= Beginning of Section =

(** * The TChannel channel core (channel.js)

    A shallow embedding of [src/channel.js]: the channel object, its
    sub-channel registry, the inbound connection table, the request router
    and the reference-counted shutdown.

    JavaScript objects live in a store indexed by locations, so that two
    references to one object are two equal locations. Every method of
    [TChannel.prototype] is a computation in a state-and-exception monad
    over that store. Calls into collaborators whose code is outside
    channel.js (net, Connection, Peers, Request, the logger, the event
    emitter) are recorded, in order, in a trace. *)

From stdpp Require Import base gmap strings list pretty.

Module Channel.

(** ** JavaScript values *)

(** The primitive values that the channel core inspects (truthiness,
    [typeof], strict equality, string concatenation). Numbers are integers:
    ports and timeouts. *)
Inductive value :=
  | VUndefined
  | VNull
  | VBool (b : bool)
  | VNum (n : Z)
  | VStr (s : string).

#[global] Instance value_eq_dec : EqDecision value.
Proof. solve_decision. Defined.

(** [if (v)] *)
Definition truthy (v : value) : bool :=
  match v with
  | VUndefined | VNull => false
  | VBool b => b
  | VNum n => negb (n =? 0)%Z
  | VStr s => negb (String.eqb s "")
  end.

(** [typeof v] *)
Definition typeof (v : value) : string :=
  match v with
  | VUndefined => "undefined"
  | VNull => "object"
  | VBool _ => "boolean"
  | VNum _ => "number"
  | VStr _ => "string"
  end.

(** [String(v)], as applied by [+] with a string operand and by a property
    access [o[v]]. *)
Definition toStr (v : value) : string :=
  match v with
  | VUndefined => "undefined"
  | VNull => "null"
  | VBool true => "true"
  | VBool false => "false"
  | VNum n => pretty n
  | VStr s => s
  end.

(** A plain object used as a bag of options: [o.k] is [undefined] when the
    key is absent. *)
Definition prop (o : gmap string value) (k : string) : value :=
  default VUndefined (o !! k).

Definition loc := nat.

(** ** Plain objects used as tables

    The sub-channel registry is made by the literal [{}]: its prototype is
    [Object.prototype]. A read [o[k]] that finds no own property [k] goes on
    to the prototype, so it finds something under each of the names below,
    whatever was stored in the table; [Object.keys] lists the own properties
    only. (The inbound connection table is made by [Object.create(null)]
    and has no prototype: there a read sees own properties only.) *)
Definition objectPrototype : list string :=
  ["constructor"; "__defineGetter__"; "__defineSetter__"; "hasOwnProperty";
   "__lookupGetter__"; "__lookupSetter__"; "isPrototypeOf";
   "propertyIsEnumerable"; "toString"; "valueOf"; "__proto__";
   "toLocaleString"].

Definition inherited (k : string) : bool :=
  bool_decide (k ∈ objectPrototype).

(** What a read [o[k]] of such a table finds: the channel stored under [k],
    or a member of [Object.prototype] (a function, or for [__proto__] the
    prototype itself): a truthy value that is no channel and has no
    [request] method. *)
Inductive Property :=
  | Own (c : loc)
  | Inherited.

#[global] Instance Property_eq_dec : EqDecision Property.
Proof. solve_decision. Defined.

Definition read (m : gmap string loc) (k : string) : option Property :=
  match m !! k with
  | Some c => Some (Own c)
  | None => if inherited k then Some Inherited else None
  end.

(** ** Collaborator objects *)

(** Handlers are distinguished by their [type] tag only. *)
Inductive Handler :=
  | EndpointHandler (serviceName : string)
  | TChannelServiceNameHandler (channel : loc)
  | CustomHandler (type : value).

#[global] Instance Handler_eq_dec : EqDecision Handler.
Proof. solve_decision. Defined.

(** Modelled from the spec: the [type] tags of the two built-in handlers
    (endpoint-handler.js and service-name-handler.js are outside src/); they
    are the two tags that [register] switches on. *)
Definition handler_type (h : Handler) : value :=
  match h with
  | EndpointHandler _ => VStr "tchannel.endpoint-handler"
  | TChannelServiceNameHandler _ => VStr "tchannel.service-name-handler"
  | CustomHandler t => t
  end.

(** An entry of [options.peers]: an address string or a peer object. *)
Inductive PeerArg :=
  | PeerStr (hostPort : string)
  | PeerObj (peer : loc).

(** The options object of the constructor. [serviceName] is the empty
    string when absent; keys the core never reads back are kept in
    [o_other]. *)
Record Options := mkOptions {
  o_serviceName : string;
  o_handler : option Handler;
  o_requestDefaults : option (gmap string value);
  o_trace : option bool;
  o_peers : option (list PeerArg);
  o_other : gmap string value
}.

(** Modelled from the spec: a Peer Pool ([create(channel, options)],
    [add(address)], [addPeer], [request], [close(onDone)]; peers.js is outside
    src/). A pool remembers the channel it was created for and maps an
    address to a peer object. *)
Record Pool := mkPool {
  pool_channel : loc;
  pool_peers : gmap string loc
}.

(** An accepted socket, as handed over by net. *)
Record Socket := mkSocket {
  sock_id : nat;
  remoteAddress : string;
  remotePort : Z
}.

(** Modelled from the spec: a Connection ([create(channel, socket, direction,
    remoteAddress)]; connection.js is outside src/). *)
Record Connection := mkConnection {
  conn_channel : loc;
  conn_socket : Socket;
  conn_direction : string;
  conn_remoteAddr : string
}.

(** The listening socket made by [net.createServer]: [address()] is [null]
    until the bind completes; [ss_callback] is the callback given to
    [listen], if any. *)
Record ServerSocket := mkServerSocket {
  ss_address : option Z;
  ss_callback : option nat
}.

(** A request object: made by the Peer Pool's [request], or a single-shot
    [TChannelRequest] bound to a channel. *)
Inductive Request :=
  | PoolRequest (pool : loc) (opts : gmap string value)
  | TChannelRequest (channel : loc) (opts : gmap string value).

(** ** The channel object *)

Record TChannelObj := mkChannel {
  options : Options;
  requestDefaults : gmap string value;
  host : value;
  requestedPort : value;
  hostPort : value;
  serviceName : string;
  topChannel : option loc;
  subChannels : option (gmap string loc);
  handler : Handler;
  peers : loc;
  tracer : bool;
  listened : bool;
  listening : bool;
  destroyed : bool;
  serverSocket : option ServerSocket;
  serverConnections : option (gmap string loc)
}.

(** ** Shutdown bookkeeping *)

(** The [callback] argument of [close]: not a function, a function of the
    caller, or the [onClose] closure of an enclosing [close] call. *)
Inductive Callback :=
  | CbNone
  | CbFun (f : nat)
  | CbOnClose (k : nat).

(** The closure environment of one [close] call: its [counter] variable and
    its [callback]. *)
Record CloseEnv := mkCloseEnv {
  counter : Z;
  callback : Callback;
  env_self : loc
}.

Inductive Resource :=
  | RServer (c : loc)
  | RConn (conn : loc)
  | RPeers (p : loc).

= End of Section =

**How to complete this task:**
From the entries above, copy each line holding "VNull".

**Solution for this task:**
  | VNull
  | VUndefined | VNull => false
  | VNull => "object"
  | VNull => "null"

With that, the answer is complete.